509 A Single-Cell Transcriptional Gradient in Human Cutaneous Memory T Cells Suppresses Pathogenic Th17 Inflammation

Cutaneous psoriasis improves with targeted pathway inhibition, but the homeostatic mechanisms that normally restrain chronic tissue inflammation remain incompletely understood. We single-cell profiled human psoriatic and normal skin resident memory T cell transcriptomes to reveal a gradated transcriptional program of coordinately regulated inflammation-suppressive genes. This program, which is sharply suppressed in psoriatic lesional skin, strikingly restricts Th17 cytokine and other inflammatory mediators on the single-cell level. We have recently shown CRISPR-based deactivation of core components of this inflammation-suppressive program replicates the elevated IL17F, IL26, and IFNG in psoriatic memory T cells deficient in these transcripts, functionally validating their influence.
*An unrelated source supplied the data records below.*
(** The handler stops at the first error: a call that returns an error
    is the last call, and the answer is the internal error with its
    message. *)
Definition fails_fast (t : list event) (r : reply) : Prop :=
  forall (t1 t2 : list event) (e : event) (msg : error),
    t = t1 ++ e :: t2 -> failure e = Some msg ->
    t2 = [] /\ r = (None, Some (InternalError msg)).

(** The methods that only look the wallet up. *)
Definition lookup_methods : list string :=
  [ "address"; "all-addresses"; "wallet-backup" ]%string.

(** No member of the object is named [name], up to case folding. *)
Definition lacks (name : string) (members : list (string * value)) : bool :=
  forallb
    (fun kv => negb (String.eqb (foldName name) (foldName (fst kv))))
    members.

(** No call of the trace changes the wallet. *)
Definition only_reads (t : list event) : bool :=
  forallb (fun e => negb (changes_wallet e)) t.

(** The params that spell a list of secrets out:
    [{"addresses":[{"secret":...},...]}]. *)
Definition import_params (l : list importAddress) : value :=
  Object
    [ ("addresses"%string,
       Array (map (fun v => Object [("secret"%string, Str (Secret v))]) l)) ].

End Trace.

(** ** A wallet for the examples *)

Module Stocked.

Import json wsapi.

Definition fct1 : FactoidAddress := mkFCT "FA1" "Fs1".
Definition ec1 : ECAddress := mkEC "EC1" "Es1".

(** The kind of an address by its first two letters. *)
Definition kind (s : string) : addressStringType :=
  if String.prefix "FA" s then FactoidPub
  else if String.prefix "Fs" s then FactoidSec
  else if String.prefix "EC" s then ECPub
  else if String.prefix "Es" s then ECSec
  else InvalidAddress.

(** A collaborator without state that holds one factoid and one
    entry-credit address and accepts every call. *)
Definition wallet : world unit :=
  fun X c w =>
    match c with
    | Factom c =>
        match c in factomCall T return T * unit with
        | AddressStringType s => (kind s, w)
        | GetFactoidAddress _ => (Ok fct1, w)
        | GetECAddress _ => (Ok ec1, w)
        | GetRate => (Ok 1000, w)
        | ParseJSON2Request _ => (Ok Examples.bogus, w)
        end
    | Wallet c =>
        match c in walletCall T return T * unit with
        | WGetECAddress _ => (Ok ec1, w)
        | WGetFCTAddress _ => (Ok fct1, w)
        | WGetAllAddresses => (Ok ([fct1], [ec1]), w)
        | WGenerateFCTAddress => (Ok fct1, w)
        | WGenerateECAddress => (Ok ec1, w)
        | WPutFCTAddress _ => (None, w)
        | WPutECAddress _ => (None, w)
        | WGetSeed => (Ok "seed", w)
        | WNewTransaction _ => (None, w)
        | WDeleteTransaction _ => (None, w)
        | WAddInput _ _ _ => (None, w)
        | WAddOutput _ _ _ => (None, w)
        | WAddECOutput _ _ _ => (None, w)
        | WAddFee _ _ _ => (None, w)
        | WSubFee _ _ _ => (None, w)
        | WSignTransaction _ => (None, w)
        | WComposeTransaction _ => (Ok Null, w)
        end
    | Context c =>
        match c in contextCall T return T * unit with
        | ReadAll => (Ok "body", w)
        end
    end%string.

End Stocked.

(** ** Proof automation for programs run against a collaborator *)

(** Replaces the program under [run] by its normal form. *)
Ltac evaluate :=
  match goal with
  | |- context [wsapi.run _ ?p _] =>
      let v := eval vm_compute in p in change p with v
  end.

(** Takes the answer of the collaborator [h] to the call at the head of
    the program under [run] apart. *)
Ltac answer h :=
  match goal with
  | |- context [h ?X ?c ?w] =>
      let r := fresh "r" in
      let w' := fresh "w" in
      destruct (h X c w) as [r w']; try destruct r; cbn
  end.

(** Takes an execution [H : exec p t a] of a program that starts with a
    call, a return or a case distinction apart, as far as it goes. *)
Ltac unfold_exec H :=
  cbn in H;
  lazymatch type of H with
  | exists _, _ =>
      let x := fresh "x" in
      let t := fresh "t" in
      let E := fresh "E" in
      destruct H as (x & t & E & H); subst; try destruct x; unfold_exec H
  | _ /\ _ =>
      let E := fresh "E" in
      let F := fresh "F" in
      destruct H as [E F]; subst
  | context [match ?v with _ => _ end] => destruct v; unfold_exec H
  | _ => idtac
  end.

(** Finds the place of an event in a trace that is written out:
    [Ht : t = t1 ++ e :: t2] with [Hf] a fact about [e]. *)
Ltac split_trace Ht Hf :=
  repeat match type of Ht with
         | [] = ?t1 ++ _ :: _ => destruct t1; discriminate Ht
         | _ :: _ = ?t1 ++ _ :: _ =>
             destruct t1 as [|? t1]; cbn in Ht;
             [ injection Ht as ? ?; subst; cbn in Hf; try discriminate Hf
             | injection Ht as ? Ht; subst ]
         end.

(** Settles what is to be shown of an execution that is written out. *)
Ltac conclude :=
  unfold Trace.answered, Trace.fails_fast; cbn;
  repeat match goal with
         | |- _ /\ _ => split
         | |- _ <-> _ => split
         end;
  try reflexivity; try discriminate;
  try (intros; reflexivity); try (intros; discriminate);
  try (intros; congruence);
  try (left; eexists; reflexivity); try (right; eexists; reflexivity);
  try (intros ? ? ? ? Ht Hf; split_trace Ht Hf;
       try (injection Hf as <-); split; reflexivity).

(** * Checks of the model against known values *)

(** The tables as the package spells them: the ends of [_K], its length,
    and the initial chaining value. *)
Example sha256_tables :
  List.length sha256._K = 64%nat /\
  firstn 2 sha256._K = [0x428a2f98; 0x71374491] /\
  skipn 62 sha256._K = [0xbef9a3f7; 0xc67178f2] /\
  sha256.h0 sha256.init = 0x6a09e667 /\ sha256.h7 sha256.init = 0x5be0cd19.
Proof. vm_compute. repeat split. Qed.

(** The digests of the empty message, of ["abc"] and of 56 and 64 times
    ["a"] (two blocks after padding), as published for SHA-256. *)
Example sha256_empty :
  hex.EncodeToString (sha256.Sum256 [])
  = "e3b0c44298fc1c149afbf4c8996fb92427ae41e4649b934ca495991b7852b855"%string.
Proof. vm_compute. reflexivity. Qed.

Example sha256_abc :
  hex.EncodeToString (sha256.Sum256 [x61; x62; x63])
  = "ba7816bf8f01cfea414140de5dae2223b00361a396177a9cb410ff61f20015ad"%string.
Proof. vm_compute. reflexivity. Qed.

Example sha256_56_a :
  hex.EncodeToString (sha256.Sum256 (repeat x61 56))
  = "b35439a4ac6f0948b6d6f9e3c6af0f5f590ce20f1bde7090ef7970686ec6738a"%string.
Proof. vm_compute. reflexivity. Qed.

Example sha256_64_a :
  hex.EncodeToString (sha256.Sum256 (repeat x61 64))
  = "ffe054fe7ae0cb6dc65c3af9b61d5209f439851db43d0ba5997337df154668eb"%string.
Proof. vm_compute. reflexivity. Qed.

Example entry1_hex :
  Entry.Hex Examples.entry1 = "0201020100000002414243"%string.
Proof. reflexivity. Qed.

Example entry1_hash :
  Entry.Hash Examples.entry1
  = "ad9e2fb1f94582de629f498a055086c31f0621fcb87300d894cae88d86ea6ce3"%string.
Proof. vm_compute. reflexivity. Qed.

Example chain1_id :
  fst (Chain.GenerateID Examples.chain1)
  = "115323e562c4a4fdf7ceacedca660dc4bbe1389dab9323aad08440907c7426d0"%string.
Proof. vm_compute. reflexivity. Qed.

(** The same name segments in the other order give another chain id. *)
Example chain1_id_reversed :
  fst (Chain.GenerateID (Chain.mk [] [[x63]; [x61; x62]] None))
  = "fc8e9a82b53ce73178376790e24fa7a0a9a616972ddef3828a02940400e20e88"%string.
Proof. vm_compute. reflexivity. Qed.

Example chain1_hex :
  Chain.Hex Examples.chain1
  = "09000000000000000200000000000000026162000000000000000163"%string.
Proof. reflexivity. Qed.

Section BindingChecks.

Import json wsapi.

(** Decoding of params: a member is matched up to case, a number is no
    string, and an amount must fit 64 bits. *)
Example bind_upper_case :
  mapToObject (Object [("ADDRESS"%string, Str "FA2")])
                    (zero (A := addressRequest))
  = inl {| Address := "FA2" |}.
Proof. reflexivity. Qed.

Example bind_number_as_name :
  bindable transactionRequest
    (Object [("name"%string, Number "5")]) = false.
Proof. reflexivity. Qed.

Example bind_amount :
  bindable transactionValueRequest
    (Object [("name"%string, Str "t");
                  ("amount"%string, Number "18446744073709551615")]) = true /\
  bindable transactionValueRequest
    (Object [("name"%string, Str "t");
                  ("amount"%string, Number "18446744073709551616")]) = false /\
  bindable transactionValueRequest
    (Object [("name"%string, Str "t");
                  ("amount"%string, Number "1e+21")]) = false.
Proof. repeat split. Qed.

Example bind_array :
  bindable addressRequest (Array []) = false.
Proof. reflexivity. Qed.

End BindingChecks.

(** * Properties *)

(** ** Bytes and big-endian numbers *)

Lemma Z_of_byte_of_Z (n : Z) : Z_of_byte (byte_of_Z n) = n mod 256.
Proof.
  unfold Z_of_byte, byte_of_Z, uint8.
  change (2 ^ 8) with 256.
  assert (Hr : 0 <= n mod 256 < 256) by (apply Z.mod_pos_bound; lia).
  destruct (Byte.of_N (Z.to_N (n mod 256))) as [b|] eqn:E.
  - apply Byte.to_of_N in E. rewrite E. apply Z2N.id. lia.
  - apply Byte.of_N_None_iff in E. lia.
Qed.

Lemma Z_of_byte_range (b : byte) : 0 <= Z_of_byte b < 256.
Proof.
  unfold Z_of_byte. pose proof (Byte.to_N_bounded b). lia.
Qed.

Lemma byte_of_Z_of_byte (b : byte) : byte_of_Z (Z_of_byte b) = b.
Proof.
  unfold byte_of_Z, Z_of_byte, uint8. change (2 ^ 8) with 256.
  rewrite Z.mod_small by (pose proof (Byte.to_N_bounded b); lia).
  rewrite N2Z.id, Byte.of_to_N. reflexivity.
Qed.

Lemma uint8_idem (n : Z) : uint8 (uint8 n) = uint8 n.
Proof. unfold uint8. apply Z.mod_mod. lia. Qed.

Lemma byte_of_Z_uint8 (n : Z) : byte_of_Z (uint8 n) = byte_of_Z n.
Proof. unfold byte_of_Z. rewrite uint8_idem. reflexivity. Qed.

Lemma Uint_PutUint32 (v : Z) :
  BigEndian.Uint (BigEndian.PutUint32 v) = v mod 2 ^ 32.
Proof.
  unfold BigEndian.Uint, BigEndian.PutUint32. cbn [fold_left].
  rewrite !Z_of_byte_of_Z, !Z.shiftr_div_pow2 by lia.
  Z.div_mod_to_equations. lia.
Qed.

Lemma Uint_PutUint64 (v : Z) :
  BigEndian.Uint (BigEndian.PutUint64 v) = v mod 2 ^ 64.
Proof.
  unfold BigEndian.Uint, BigEndian.PutUint64. cbn [fold_left].
  rewrite !Z_of_byte_of_Z, !Z.shiftr_div_pow2 by lia.
  Z.div_mod_to_equations. lia.
Qed.

Lemma len_nonneg {A : Type} (l : list A) : 0 <= len l.
Proof. unfold len. lia. Qed.

Lemma len_to_nat {A : Type} (l : list A) : Z.to_nat (len l) = List.length l.
Proof. unfold len. apply Nat2Z.id. Qed.

Lemma firstn_length_app {A : Type} (a b : list A) :
  firstn (List.length a) (a ++ b) = a.
Proof. induction a as [|x a IH]; simpl; [destruct b|rewrite IH]; reflexivity. Qed.

Lemma skipn_length_app {A : Type} (a b : list A) :
  skipn (List.length a) (a ++ b) = b.
Proof. induction a as [|x a IH]; simpl; [|rewrite IH]; reflexivity. Qed.

(** ** The loops of the two [MarshalBinary] as concatenations *)

Lemma write_loop (put : Z -> list byte) (data : Z -> fixed) :
  (forall buf n, binary_Write buf (data n) = buf ++ put n) ->
  forall l buf,
    fold_left
      (fun buf bytes => Buffer.Write (binary_Write buf (data (len bytes))) bytes)
      l buf
    = buf ++ Layout.prefixed put l.
Proof.
  intros Hput l. induction l as [|x l IH]; intros buf; simpl.
  - symmetry. apply app_nil_r.
  - rewrite IH, Hput. unfold Buffer.Write. now rewrite <- !app_assoc.
Qed.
Combinatoric expression analysis establishes a dominant single-cell trajectory of increasingly inflamed psoriatic resident memory T cells but can also distinguish the influence of individual suppressive program transcripts on specific inflammatory mediators. Finally, we find that therapeutic IL23 blockade reduces Th17 cell frequency in psoriatic skin but fails to re-establish expression of this inflammation-suppressive transcriptional program, illustrating how treated lesions may be primed for recurrence upon withdrawal of treatment.